(Stored data entries)
(* ===== verification/Server.v ===== *)
(** gck-rpc-dispatch.c, last part: the loop that serves one connection, from the
    bytes of the client's requests to those of the responses. *)
From S2P Require Import Prelude EggBuffer Pkcs11 RpcUtil Calls Message DispatchProto Dispatch.
From S2P Require Import Allocators DispatchProps Transport.

(** ** Reading and writing whole pieces of data *)

(** [read_all]: receives into [data]; whether it succeeded, and what [data] holds. *)
Definition read_all (sock : Z) (data : list Z) : Net Conn (bool * list Z) :=
  net (assert_ (0 <=? sock));;
  net (assert_ (0 <? zlen data));;
  '(e, data) ← read_data data;
  mret (bool_decide (e = Complete), data).

Definition write_all (sock : Z) (data : list Z) : Net Conn bool :=
  net (assert_ (0 <=? sock));;
  net (assert_ (0 <? zlen data));;
  e ← write_data data;
  mret (bool_decide (e = Complete)).

(** One call of [read] or [write], whose result is returned as it is: the callers
    take the -1 of an error for success, and a short count too. *)
Definition _inetd_read (sock : Z) (data : list Z) : Net Conn (bool * list Z) :=
  net (assert_ (0 <=? sock));;
  if zlen data =? 0 then mret (false, data) else
  c ← net get_st;
  match cn_recv c with
  | [] => waiting
  | e :: evs =>
      let '(r, rest) := recv (zlen data) e in
      net (put_st (set_recv (rest ++ evs) c));;
      mret (match r with
            | inl _ => (true, data)
            | inr bs => (negb (zlen bs =? 0), bs ++ drop (length bs) data)
            end)
  end.

Definition _inetd_write (sock : Z) (data : list Z) : Net Conn bool :=
  net (assert_ (0 <=? sock));;
  c ← net get_st;
  match cn_send c with
  | [] => waiting
  | e :: evs =>
      let r := send (zlen data) e in
      let n := match r with inl _ => 0 | inr n => n end in
      net (put_st (set_sent evs (cn_sent c ++ take (Z.to_nat n) data) c));;
      mret (match r with inl _ => true | inr n => negb (n =? 0) end)
  end.

(** [cs->read], [cs->write] *)
Definition cs_read (sock : Z) (data : list Z) : Net Conn (bool * list Z) := fun c =>
  match cn_transport c with
  | Inetd => _inetd_read sock data c
  | _ => read_all sock data c
  end.
Definition cs_write (sock : Z) (data : list Z) : Net Conn bool := fun c =>
  match cn_transport c with
  | Inetd => _inetd_write sock data c
  | _ => write_all sock data c
  end.

(** ** Serving *)

Record Server (W : Type) := mkServer {
  sv_proc : Proc W;
  sv_conn : Conn;
}.
Arguments mkServer {W} _ _.
Arguments sv_proc {W} _.
Arguments sv_conn {W} _.

Section Loop.
Context {W : Type} (pkcs11_module : CK_FUNCTION_LIST W).
Context (malloc_ok : list Z -> Z -> bool) (shutdown_ok : Z -> bool).
(** The C library's [realloc]. *)
Context (realloc : EggBufferAllocator).

Abbreviation Serve A := (Net (Server W) A).

(** Code of the dispatcher, and code on the connection. *)
Definition on_proc {A} (m : ST (Proc W) A) : Serve A :=
  net (zoom sv_proc (fun p s => mkServer p (sv_conn s)) m).
Definition on_conn {A} (m : Net Conn A) : Serve A :=
  zoom sv_conn (fun c s => mkServer (sv_proc s) c) m.

(** The two messages, or [None] when there is no memory for them. *)
Definition call_init : res (option (GckRpcMessage * GckRpcMessage)) :=
  req ← gck_rpc_message_new realloc (Some realloc);
  resp ← gck_rpc_message_new realloc (Some realloc);
  match req, resp with
  | Some req, Some resp => mret (Some (req, resp))
  | _, _ =>
      gck_rpc_message_free req;;
      gck_rpc_message_free resp;;
      mret None
  end.

Definition call_uninit : ST (Proc W) unit :=
  (* Close any open sessions *)
  _ ← rpc_C_Finalize pkcs11_module shutdown_ok;
  call_reset;;
  s ← get_st;
  lift_res (gck_rpc_message_free (Some (req s)));;
  lift_res (gck_rpc_message_free (Some (resp s))).

(** .. send back response length, and then response data *)
Definition send_response (sock : Z) : Serve (bool * list Z) :=
  p ← net (gets sv_proc);
  let b := buffer (resp p) in
  let buf := egg_buffer_encode_uint32 (wrap32 (eb_len b)) in
  ok ← on_conn (cs_write sock buf);
  if negb ok then mret (false, buf) else
  data ← net (lift_res (buffer_room b (eb_len b)));
  ok ← on_conn (cs_write sock data);
  mret (ok, buf).

(** The first half of the loop: a message is read into the request's buffer.
    [buf] is the array of four bytes on the stack; [false] is [break]. *)
Definition receive_request (sock : Z) (buf : list Z) : Serve (bool * list Z) :=
  (* Read the number of bytes ... *)
  '(ok, buf) ← on_conn (cs_read sock buf);
  if negb ok then mret (false, buf) else
  (* Calculate the number of bytes *)
  let len := egg_buffer_decode_uint32 buf in
  if 268435455 <=? len then mret (false, buf) else
  (* Allocate memory *)
  on_proc (on_req (on_buffer (n ← gets eb_len; _ ← egg_buffer_reserve (wrap64 (n + len)); mret tt)));;
  p ← net (gets sv_proc);
  if egg_buffer_has_error (buffer (req p)) then mret (false, buf) else
  (* ... and read/parse in the actual message *)
  room ← net (lift_res (buffer_room (buffer (req p)) len));
  '(ok, data) ← on_conn (cs_read sock room);
  on_proc (on_req (on_buffer (store 0 data)));;
  if negb ok then mret (false, buf) else
  on_proc (on_req (on_buffer (_ ← egg_buffer_add_empty len; mret tt)));;
  mret (true, buf).

(** One turn of the loop, in three parts.  The next message is read and parsed, *)
Definition take_request (buf : list Z) : Serve (bool * list Z) :=
  on_proc call_reset;;
  sock ← net (gets (fun s => cs_sock (p_cs (sv_proc s))));
  '(ok, buf) ← receive_request sock buf;
  if negb ok then mret (false, buf) else
  ok ← on_proc (on_req (gck_rpc_message_parse GCK_RPC_REQUEST));
  mret (ok, buf).

(** ... send for processing ... *)
Definition process_request (buf : list Z) : Serve (bool * list Z) :=
  ok ← on_proc (dispatch_call pkcs11_module malloc_ok shutdown_ok);
  mret (ok, buf).

(** and the response is sent. *)
Definition answer_request : Serve (bool * list Z) :=
  sock ← net (gets (fun s => cs_sock (p_cs (sv_proc s))));
  send_response sock.

Definition serve_request (buf : list Z) : Serve (bool * list Z) :=
  '(ok, buf) ← take_request buf;
  if negb ok then mret (false, buf) else
  '(ok, buf) ← process_request buf;
  if negb ok then mret (false, buf) else
  answer_request.

(** The main thread loop: [false] only if [fuel] turns are not enough. *)
Fixpoint serve_loop (fuel : nat) (buf : list Z) : Serve bool :=
  match fuel with
  | O => mret false
  | S fuel =>
      '(ok, buf) ← serve_request buf;
      if (ok : bool) then serve_loop fuel buf else mret true
  end.

(** What a turn takes from the connection: every read that succeeds, at least one
    byte or one event. *)
Definition event_size (e : event) : nat :=
  match e with Arrived bs => S (length bs) | Failed _ => 1 end.
Definition serve_fuel (c : Conn) : nat := S (sum_list_with event_size (cn_recv c)).

(** [uint64_t] read as it lies in memory (little endian). *)
Definition decode_appid (bs : list Z) : Z :=
  foldr (fun b n => b + 256 * n) 0 bs.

**WHAT THE EXERCISE ASKS**
Once you reach the line with "gck_rpc_message_free resp;;" in the data above, copy it and every line after it exactly, up to and including the line with "Definition take_request (buf".

**WRITTEN ANSWER**
      gck_rpc_message_free resp;;
      mret None
  end.

Definition call_uninit : ST (Proc W) unit :=
  (* Close any open sessions *)
  _ ← rpc_C_Finalize pkcs11_module shutdown_ok;
  call_reset;;
  s ← get_st;
  lift_res (gck_rpc_message_free (Some (req s)));;
  lift_res (gck_rpc_message_free (Some (resp s))).

(** .. send back response length, and then response data *)
Definition send_response (sock : Z) : Serve (bool * list Z) :=
  p ← net (gets sv_proc);
  let b := buffer (resp p) in
  let buf := egg_buffer_encode_uint32 (wrap32 (eb_len b)) in
  ok ← on_conn (cs_write sock buf);
  if negb ok then mret (false, buf) else
  data ← net (lift_res (buffer_room b (eb_len b)));
  ok ← on_conn (cs_write sock data);
  mret (ok, buf).

(** The first half of the loop: a message is read into the request's buffer.
    [buf] is the array of four bytes on the stack; [false] is [break]. *)
Definition receive_request (sock : Z) (buf : list Z) : Serve (bool * list Z) :=
  (* Read the number of bytes ... *)
  '(ok, buf) ← on_conn (cs_read sock buf);
  if negb ok then mret (false, buf) else
  (* Calculate the number of bytes *)
  let len := egg_buffer_decode_uint32 buf in
  if 268435455 <=? len then mret (false, buf) else
  (* Allocate memory *)
  on_proc (on_req (on_buffer (n ← gets eb_len; _ ← egg_buffer_reserve (wrap64 (n + len)); mret tt)));;
  p ← net (gets sv_proc);
  if egg_buffer_has_error (buffer (req p)) then mret (false, buf) else
  (* ... and read/parse in the actual message *)
  room ← net (lift_res (buffer_room (buffer (req p)) len));
  '(ok, data) ← on_conn (cs_read sock room);
  on_proc (on_req (on_buffer (store 0 data)));;
  if negb ok then mret (false, buf) else
  on_proc (on_req (on_buffer (_ ← egg_buffer_add_empty len; mret tt)));;
  mret (true, buf).

(** One turn of the loop, in three parts.  The next message is read and parsed, *)
Definition take_request (buf : list Z) : Serve (bool * list Z) :=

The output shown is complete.